19.04. (12 Uhr) Vasily Golyshev (ICTP Trieste):
Lifting differential equations, in-dept

Abstract: I will introduce generalized Heun's equations following Boalch-Katz-Simpson,
and show how two equations in BKS correspondence share the same kernell.
This is joint work in progress with Ilia Gaiur.

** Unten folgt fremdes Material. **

(** Perform an external effect that cannot fail here. *)
Definition emit {S} (e : Effect) : M S unit := fun s => ([e], s, inr tt).

(** [await call]: record the call, then return or throw what the world
    answered. *)
Definition await {S A} (e : Effect) (answer : Rpc A) : M S A :=
  fun s =>
    match answer with
    | Ok a => ([e], s, inr a)
    | Throws msg => ([e], s, inl msg)
    end.

(** Run a computation on the component [proj s] of a larger store. *)
Definition zoom {S T A} (proj : S -> T) (upd : T -> S -> S) (m : M T A) : M S A :=
  fun s =>
    match m (proj s) with
    | (t, s1, r) => (t, upd s1 s, r)
    end.

(** [for (const x of xs) { await body(x) }] *)
Fixpoint forEach {S A} (body : A -> M S unit) (xs : list A) : M S unit :=
  match xs with
  | [] => ret tt
  | x :: rest => bind (body x) (fun _ => forEach body rest)
  end.

End MonadM.
Import MonadM.

Declare Scope prog_scope.
Delimit Scope prog_scope with prog.
Notation "x <- m ;; k" := (bind m (fun x => k))
  (at level 100, m at next level, right associativity) : prog_scope.
Notation "m ;; k" := (bind m (fun _ => k))
  (at level 100, right associativity) : prog_scope.
Open Scope prog_scope.

Definition trace {S A} (r : list Effect * S * (string + A)) : list Effect := r.1.1.
Definition store {S A} (r : list Effect * S * (string + A)) : S := r.1.2.
Definition outcome {S A} (r : list Effect * S * (string + A)) : string + A := r.2.
(** One code point escaped by [json.dumps] with [ensure_ascii=True]. *)
Definition escape_char (c : Z) : list Z :=
  if c =? 92 then [92; 92]
  else if c =? 34 then [92; 34]
  else if c =? 8 then [92; 98]
  else if c =? 12 then [92; 102]
  else if c =? 10 then [92; 110]
  else if c =? 13 then [92; 114]
  else if c =? 9 then [92; 116]
  else if (32 <=? c) && (c <=? 126) then [c]
  else if c <? 65536 then 92 :: 117 :: hex4 c
  else
    let n := c - 65536 in
    92 :: 117 :: hex4 (Z.lor 55296 (Z.land (Z.shiftr n 10) 1023))
      ++ 92 :: 117 :: hex4 (Z.lor 56320 (Z.land n 1023)).

Definition encode_str (s : ustr) : list Z := 34 :: concat (map escape_char s) ++ [34].

(** [', '.join(parts)]. *)
Fixpoint join_comma (parts : list (list Z)) : list Z :=
  match parts with
  | [] => []
  | [x] => x
  | x :: r => x ++ 44 :: 32 :: join_comma r
  end.

(** The text [json.dumps] produces (default separators, [ensure_ascii]). *)
Fixpoint encode_json (v : json) : list Z :=
  match v with
  | JNull => [110; 117; 108; 108]
  | JBool true => [116; 114; 117; 101]
  | JBool false => [102; 97; 108; 115; 101]
  | JInt z => (if z <? 0 then [45] else []) ++ decimal (Z.abs z)
  | JStr s => encode_str s
  | JArr l => 91 :: join_comma (map encode_json l) ++ [93]
  | JObj m => 123 :: join_comma (map (fun kv => encode_str (fst kv) ++ 58 :: 32 :: encode_json (snd kv)) m) ++ [125]
  end.

(** Every [int] of a value has at most 4300 digits. *)
Fixpoint ints_ok (v : json) : bool :=
  match v with
  | JInt z => Nat.leb (List.length (decimal (Z.abs z))) 4300
  | JArr l => forallb ints_ok l
  | JObj m => forallb (fun kv => ints_ok (snd kv)) m
  | _ => true
  end.

(** Nesting depth: the number of lists and dicts on the deepest path,
    empty ones included. *)
Fixpoint json_depth (v : json) : nat :=
  match v with
  | JArr l => S (list_max (map json_depth l))
  | JObj m => S (list_max (map (fun kv => json_depth (snd kv)) m))
  | _ => O
  end.

(** The exceptions of the C encoder ([encoder_listencode_obj]) in the
    order it meets them: [_Py_EnterRecursiveCall] raises [RecursionError]
    on entering a list or dict when [depth] levels are used up (the check
    comes before the empty-container case), and [int.__repr__] raises
    [ValueError] on an [int] of more than 4300 digits. *)
Fixpoint dumps_check (depth : nat) (v : json) {struct v} : res unit :=
  match v with
  | JInt z => match int_repr z with Ok _ => Ok tt | Raise e => Raise e end
  | JArr l =>
      match depth with
      | O => Raise RecursionError
      | S d =>
          (fix items (l : list json) : res unit :=
             match l with
             | [] => Ok tt
             | x :: r => match dumps_check d x with Ok _ => items r | Raise e => Raise e end
             end) l
      end
  | JObj m =>
      match depth with
      | O => Raise RecursionError
      | S d =>
          (fix items (m : list (ustr * json)) : res unit :=
             match m with
             | [] => Ok tt
             | kv :: r => match dumps_check d (snd kv) with Ok _ => items r | Raise e => Raise e end
             end) m
      end
  | _ => Ok tt
  end.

2.5.   Antrittsvorlesung  (16:00 h, Audimax)
Prof. Dr. Hendrik Ranocha (Mainz):
Numerische Mathematik

16.5. Prof. Dr. Matthias Lesch (Univ. Bonn):
The product formula for Fredholm determinants and related questions

Abstract: Fredholm determinants are the natural generalization of Linear Algebra determinants to certain operators acting on a Hilbert or Banach space being naturally related to the trace resp. trace ideals (e.g. B.Simon's Book on trace ideals). Its product  formula (for operators of the form I+A with A in a higher trace ideal) has only quite recently be fully understood and it exhibits quite some interesting combinatorial features. I will report on a proof  which was developed in a recent Masters Thesis with my student  Nikolaos Koutsonikos-Kouloumpis (  If time permits I will hint at another a priori quite different generalization of determinant in the context of elliptic operators; a posteriori there are interesting relations between the two notions. That latter is joint work with Luiz Hartmann (J. Funct. Anal. 283 (2022))

13.6. Prof. Dr. Frank den Hollander (Univ. Leiden):
The Friendship Paradox for Social Networks

Abstract: In 1991, the American sociologist Scott Feld discovered the paradoxical phenomenon that `your friends are more popular than you are'. This statement means the following. Consider a group of individuals who form a social network. For each individual in the group, compute the difference between the average number of friends of friends and the number of friends (all friendships are mutual), and average these numbers over all the individuals in the group. It turns out that the latter average is always non-negative, and is strictly positive as soon as not all individuals have exactly the same number of friends. This bias, which at first glance seems counterintuitive, goes under the name of friendship paradox, even though it is a hard fact. In this lecture we model the social network as a sparse random graph. We explain where the bias comes from, how it can be quantified, and illustrate our findings with two examples.
Based on joint work with R.S. Hazra and A. Parvaneh.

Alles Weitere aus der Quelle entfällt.